La rivolta dell’Abruzzo contro l’ipotesi dei maxi rincari autostradali finisce ufficialmente in Parlamento.
Sette senatori hanno infatti presentato una interrogazione parlamentare al ministro delle Infrastrutture Enrico Giovannini. Primo firmatario della richiesta è Elio Lannutti, senatore di origini abruzzesi del Gruppo Misto, che già nei giorni scorsi si era espresso contro l’ipotesi di aumenti del 375% prevista nel Piano finanziario economico dell’A24 e dell’A25. Sull’argomento il senatore Luciano D’Alfonso ha convocato un vertice con le associazioni di categoria per organizzare una battaglia.
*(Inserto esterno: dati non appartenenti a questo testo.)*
(** The loop over the rows of a record that is checked against a dictionary. *)
Lemma for_rows_fits n lvl st u typ_dict d prev (r : RR) :
  subsume_ok n → state_ok st → ty_in (st_dims st) u → rr_in (st_dims st) r →
  ptriple st
    (for_rows (λ prev_row_typ elt,
       match elt with
       | Row a =>
           _ ← map_err (inhomogeneous prev_row_typ (rrow_typ a))
                 (subsumed_type type_eq n lvl (rrow_typ a) u);
           ok (Some (rrow_typ a))
       | TailUnifVar id _ =>
           _ ← on_table (λ tb, assign_rrows tb id (rrows_concrete REmpty));
           ok prev_row_typ
       | TailConstant id => err (WithConst DRecordRows id (TConcrete typ_dict d))
       | TailDyn | TailVar _ => ok prev_row_typ
       end) prev (rrows_iter r))
    (λ _ st', rr_fits type_eq (st_binds st') r u).
Proof.
  intros [IHt _]. revert r st prev. fix IH 1. intros r st prev Hok Hu Hr.
  destruct r as [[|row tail|id|] d'|c|v l]; cbn [rrows_iter for_rows].
  - apply ptriple_ok; [done|]. apply rf_empty.
  - apply rr_in_concrete in Hr as [Hrow Htl].
    eapply ptriple_bind with (Q1 := λ _ st', ty_sub type_eq (st_binds st') (rrow_typ row) u).
    { eapply ptriple_bind; [by apply ptriple_map_err, IHt|].
      intros [] st1 Hok1 _ Hsub. by apply ptriple_ok. }
    intros prev' st1 Hok1 Hle1 Hsub. eapply ptriple_mono; [apply IH; [done|..]|].
    + by eapply sle_ty_in.
    + by eapply sle_rr_in.
    + intros [] st2 _ Hle2 Hfits. apply rf_extend; [|done]. by eapply sle_sub.
  - eapply ptriple_bind; [by apply ptriple_ok with (Q := λ _ st', st' = st)|].
    intros p ? _ _ ->. apply ptriple_ok; [done|]. apply rf_var.
  - eapply ptriple_bind; [by apply ptriple_ok with (Q := λ _ st', st' = st)|].
    intros p ? _ _ ->. apply ptriple_ok; [done|]. apply rf_dyn.
  - by apply ptriple_err.
  - eapply ptriple_bind.
    { eapply ptriple_bind; [by apply (close_tail_ok st v l)|].
      intros [] st1 Hok1 _ Heq. apply ptriple_ok with (Q := λ _ st', rr_eq type_eq (st_binds st')
        (RUnifVar v l) (rrows_concrete REmpty)); done. }
    intros p st1 Hok1 _ Heq. apply ptriple_ok; [done|]. eapply rf_eq; [exact Heq|]. apply rf_empty.
Qed.

(** Types and rows may be replaced by equal ones. *)
Lemma ptriple_sub_between {E} st (m : comp E unit) t1 t2 t1' t2' :
  ty_sub type_eq (st_binds st) t1 t1' → ty_eq type_eq (st_binds st) t2 t2' →
  ptriple st m (λ _ st', ty_sub type_eq (st_binds st') t1' t2') →
  ptriple st m (λ _ st', ty_sub type_eq (st_binds st') t1 t2).
Proof.
  intros H1 H2 Hm. eapply ptriple_mono; [exact Hm|]. intros [] st1 _ Hle Hs.
  eapply ts_trans; [by eapply sle_sub|]. eapply ts_trans; [exact Hs|].
  apply ts_eq. symmetry. by eapply sle_ty.
Qed.

Lemma unify_sub n lvl st t1 t2 :
  state_ok st → ty_in (st_dims st) t1 → ty_in (st_dims st) t2 →
  ptriple st (unify_type type_eq lvl n t2 t1) (λ _ st', ty_sub type_eq (st_binds st') t1 t2).
Proof.
  intros Hok H1 H2. eapply ptriple_mono.
  - apply ptriple_triple. by apply (proj1 (unify_is_ok type_eq lvl n)).
  - intros [] st1 _ _ Heq. apply ts_eq. by symmetry.
Qed.

Lemma subsumed_type_step n lvl st t1 t2 :
  subsume_ok n → state_ok st → ty_in (st_dims st) t1 → ty_in (st_dims st) t2 →
  ptriple st (subsumed_type type_eq (S n) lvl t1 t2)
    (λ _ st', ty_sub type_eq (st_binds st') t1 t2).
Proof.
  intros IH Hok Hin1 Hin2. cbn [subsumed_type].
  eapply ptriple_bind; [by apply instantiate_foralls_ok|].
  intros [t1' lvl'] st1 Hok1 Hle1 [Hin1' Hsub1].
  assert (ty_in (st_dims st1) t2) as Hin2' by by eapply sle_ty_in.
  eapply ptriple_bind; [by apply ptriple_triple, triple_root_type|].
  intros t2' ? _ _ (-> & Hin2'' & _ & Heq2).
  eapply ptriple_sub_between; [exact Hsub1|exact Heq2|]. destruct IH as [IHt IHr].
  assert (ptriple st1 (unify_type type_eq lvl' n t2' t1')
            (λ _ st', ty_sub type_eq (st_binds st') t1' t2')) as Hunify by by apply unify_sub.
  clear t1 t2 Hin1 Hin2 Hin2' Hsub1 Heq2.
  destruct t1' as [typ1 d1|c1|v1 l1]; [|exact Hunify..].
  destruct t2' as [typ2 d2|c2|v2 l2]; [|by destruct typ1..].
  destruct typ1; try exact Hunify; destruct typ2; try exact Hunify;
    cbn [ty_in type_children] in *.
  - eapply ptriple_mono; [by apply ptriple_map_err, IHr|].
    intros [] st2 _ _ Hs. by apply ts_record.
  - eapply ptriple_mono; [by apply for_rows_fits|].
    intros [] st2 _ _ Hs. by apply ts_record_dict.
  - eapply ptriple_mono; [by apply IHt|]. intros [] st2 _ _ Hs. by apply ts_dict.
  - eapply ptriple_mono; [by apply IHt|]. intros [] st2 _ _ Hs. by apply ts_array.
Qed.

Lemma ptriple_rsub_between {E} st (m : comp E unit) r1 r2 r1' r2' :
  rr_eq type_eq (st_binds st) r1 r1' → rr_eq type_eq (st_binds st) r2 r2' →
  ptriple st m (λ _ st', rr_sub type_eq (st_binds st') r1' r2') →
  ptriple st m (λ _ st', rr_sub type_eq (st_binds st') r1 r2).
Proof.
  intros H1 H2 Hm. eapply ptriple_mono; [exact Hm|]. intros [] st1 _ Hle Hs.
  eapply rs_trans; [apply rs_eq; by eapply sle_rr|]. eapply rs_trans; [exact Hs|].
  apply rs_eq. symmetry. by eapply sle_rr.
Qed.

Lemma ptriple_rr_eq {E} st (m : comp E unit) r1 r2 :
  triple type_eq st m (λ _ st', rr_eq type_eq (st_binds st') r1 r2) →
  ptriple st m (λ _ st', rr_sub type_eq (st_binds st') r1 r2).
Proof.
  intros Hm. eapply ptriple_mono; [by apply ptriple_triple|]. intros [] st1 _ _. apply rs_eq.
Qed.

Lemma subsumed_rrows_step n lvl st r1 r2 :
  subsume_ok n → state_ok st → rr_in (st_dims st) r1 → rr_in (st_dims st) r2 →
  ptriple st (subsumed_rrows type_eq (S n) lvl r1 r2)
    (λ _ st', rr_sub type_eq (st_binds st') r1 r2).
Proof.
  intros IH Hok Hin1 Hin2. cbn [subsumed_rrows].
  eapply ptriple_bind; [by apply ptriple_triple, triple_root_rrows|].
  intros r1' ? _ _ (-> & Hin1' & Hr1 & Heq1).
  eapply ptriple_bind; [by apply ptriple_triple, triple_root_rrows|].
  intros r2' ? _ _ (-> & Hin2' & Hr2 & Heq2).
  eapply ptriple_rsub_between; [exact Heq1|exact Heq2|].
  clear r1 r2 Hin1 Hin2 Heq1 Heq2. rename Hin1' into Hin1, Hin2' into Hin2.
  destruct (IH) as (IHt & IHr).
  destruct r1' as [s1 d1|c1|v1 l1], r2' as [s2 d2|c2|v2 l2].
  - destruct s1 as [|row1 tl1|id1|], s2 as [|row2 tl2|id2|]; try (by apply ptriple_err);
      try (apply ptriple_ok; [done|apply rs_eq, re_data]).
    apply rr_in_concrete in Hin2 as [Hrow2 Htl2].
    eapply ptriple_bind; [by apply ptriple_map_err, ptriple_triple, rrows_remove_row_ok|].
    intros [res rest] st1 Hok1 Hle1 (Hty & Hrest & Hsplit).
    assert (rr_in (st_dims st1) tl2) as Htl2' by by eapply sle_rr_in.
    destruct row2 as [id2 u2]. cbn [rrow_id rrow_typ] in *.
    eapply ptriple_bind with (Q1 := λ _ st', ∃ u, rr_eq type_eq (st_binds st')
      (RConcrete (RExtend row1 tl1) d1) (rrows_concrete (RExtend (mkRecordRow id2 u) rest)) ∧
      ty_sub type_eq (st_binds st') u u2).
    { destruct res as [u1|].
      - apply ptriple_map_err. eapply ptriple_mono; [apply IHt; [done|exact Hty|]|].
        + by eapply sle_ty_in.
        + intros [] st2 _ Hle2 Hs. exists u1. split; [by eapply sle_rr|done].
      - apply ptriple_ok; [done|]. exists u2. split; [exact Hsplit|apply ts_eq; reflexivity]. }
    intros [] st2 Hok2 Hle2 (u & Heq & Hs).
    eapply ptriple_mono; [apply IHr; [done|by eapply sle_rr_in..]|].
    intros [] st3 _ Hle3 Htl. eapply rs_trans; [apply rs_eq; by eapply sle_rr|].
    apply rs_extend; [by eapply sle_sub|done].
  - by apply ptriple_err.
  - by apply ptriple_rr_eq, triple_rr_sym, (assign_rrows_triple type_eq n st v2 l2 (RConcrete s1 d1)).
  - by apply ptriple_err.
  - case_decide; [subst|by apply ptriple_err]. apply ptriple_ok; [done|].
    apply rs_eq. reflexivity.
  - by apply ptriple_rr_eq, triple_rr_sym, (assign_rrows_triple type_eq n st v2 l2 (RConstant c1)).
  - by apply ptriple_rr_eq, (assign_rrows_triple type_eq n st v1 l1 (RConcrete s2 d2)).
  - by apply ptriple_rr_eq, (assign_rrows_triple type_eq n st v1 l1 (RConstant c2)).
  - by apply ptriple_rr_eq, (assign_rrows_triple type_eq n st v1 l1 (RUnifVar v2 l2)).
Qed.

Lemma subsumed_is_ok n : subsume_ok n.
Proof.
  induction n as [|n IH]; [by split|].
  split; intros; [by apply subsumed_type_step|by apply subsumed_rrows_step].
Qed.

(** ** Monomorphic closed types

    [mono_sub]: the subsumption rules as an algorithm on types without
    unification variables nor [forall] at the places where subsumption is
    checked. *)

(** The types that subsumption hands to [unify]. *)
Definition unified (t : Ty) : Prop :=
  match t with
  | TConcrete (Forall _ _ _ | Record _ | Dict _ _ | Array _) _ => False
  | _ => ty_scoped type_eq [] t
  end.

(** [row_in r id t rest]: the first row named [id] of [r] has type [t], and [rest]
    is [r] without it. *)
Inductive row_in : RR → Ident → Ty → RR → Prop :=
| row_here id t tail d : row_in (RConcrete (RExtend (mkRecordRow id t) tail) d) id t tail
| row_there row tail d id t rest :
    id ≠ rrow_id row → row_in tail id t rest →
    row_in (RConcrete (RExtend row tail) d) id t (rrows_concrete (RExtend row rest)).

Inductive mono_sub : Ty → Ty → Prop :=
| ms_unified t : unified t → mono_sub t t
| ms_array a1 a2 d1 d2 :
    mono_sub a1 a2 → mono_sub (TConcrete (Array a1) d1) (TConcrete (Array a2) d2)
| ms_dict a1 a2 f1 f2 d1 d2 :
    mono_sub a1 a2 → mono_sub (TConcrete (Dict a1 f1) d1) (TConcrete (Dict a2 f2) d2)
| ms_record r1 r2 d1 d2 :
    mono_rows r1 r2 → mono_sub (TConcrete (Record r1) d1) (TConcrete (Record r2) d2)
| ms_record_dict r u f d1 d2 :
    mono_fits r u → mono_sub (TConcrete (Record r) d1) (TConcrete (Dict u f) d2)
with mono_rows : RR → RR → Prop :=
| mr_empty d1 d2 : mono_rows (RConcrete REmpty d1) (RConcrete REmpty d2)
| mr_dyn d1 d2 : mono_rows (RConcrete RTailDyn d1) (RConcrete RTailDyn d2)
| mr_constant c : mono_rows (RConstant c) (RConstant c)
| mr_extend r1 id t1 rest t2 tail2 d2 :
    row_in r1 id t1 rest → mono_sub t1 t2 → mono_rows rest tail2 →
    mono_rows r1 (RConcrete (RExtend (mkRecordRow id t2) tail2) d2)
with mono_fits : RR → Ty → Prop :=
| mf_empty u d : mono_fits (RConcrete REmpty d) u
| mf_dyn u d : mono_fits (RConcrete RTailDyn d) u
| mf_extend row tail u d :
    mono_sub (rrow_typ row) u → mono_fits tail u → mono_fits (RConcrete (RExtend row tail) d) u.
Ma nei giorni scorsi la mobilitazione ha coinvolto anche il governatore Marco Marsilio, che ha scritto al Governo Draghi, la deputata Stefania Pezzopane e i sindaci.
L’INTERROGAZIONE
L’interrogazione firmata da Lannutti e altri sei senatori chiede al ministro «come intenda intervenire per scongiurare i rincari dei pedaggi sulle tratte e quindi assicurare tariffe sostenibili per l’utenza delle autostrade A24 e A25, in modo da consentire così la messa a disposizione delle comunità regionali interessate da infrastrutture, che peraltro andranno rese sicure e adeguate a sostenere la crescita economica e lo sviluppo sociale dell’Abruzzo, che invece prezzi proibitivi dei pedaggi renderebbero inaccessibili, con tutte le conseguenze che una simile sciagura comporterebbe». Ma anche «quali gli interventi urgenti finalizzati ad evitare, in caso di evento sismico, che venga compromessa la percorribilità delle autostrade, ritenute per legge strategica ai fini di protezione civile, in quanto uniche vie di collegamento più efficienti tra le due coste del Centro Italia e quindi l’unico modo di raggiungere le aree dell’entroterra in caso di un disastroso evento naturale».
IL VERTICE
«Vorrei attivare una iniziativa comune rispetto all’assurdità dei due aumenti tariffari contenuti all’interno dei Pef riguardanti, nel caso dell’Abruzzo, una crescita media del rincaro pari al 375% in nove anni, e nel caso di Autostrade per l’Italia, la famosa e discussa delibera Cipe», recita invece la lettera con cui D’Alfonso ha invitato a un incontro fissato per domani quattro senatori e i rappresentanti delle associazioni Adusbef, Cna Fita, Confartigianato Trasporti e Codacons. Continua la lettera sui due temi: «C’è stata anche una attività dialettica ad opera della Corte dei Conti; pur avendo posto numerosi rilievi ed osservazioni, ha ratificato e, purtroppo, validato il Pef di Autostrade per l’Italia. Ormai abbiamo meno di 30 giorni per concepire e attivare opposizione davanti al Tar del Lazio», e poi: «Non è accettabile che la convenzione con il concessionario sia stata costruita su una crescita geometrica dei costi di accesso alle autostrade, in danno degli utenti ignari e impossibilitati a reperire il safari di atti contrattuali intervenuti. Proponiamo questa riunione per trovare una soluzione efficace, in maniera tale che gli autotrasportatori non debbano pagare – come per la tratta Pescara – Roma – 100 euro di pedaggio».
LE ALTRE REAZIONI
Nei giorni scorsi anche il governatore Marco Marsilio è tornato sul tema, parlando di «rincari inaccettabili» e chiedendo al Governo di risolvere sul Pef la «grave situazione di stallo che purtroppo perdura ormai da svariato tempo». La deputata Stefania Pezzopane ha invece chiesto l’audizione in Commissione Ambiente alla Camera dei deputati del commissario Sergio Fiorentino. Mobilitazione anche dei sindaci, che protestano contro i rincari e chiedono spiegazioni al Governo.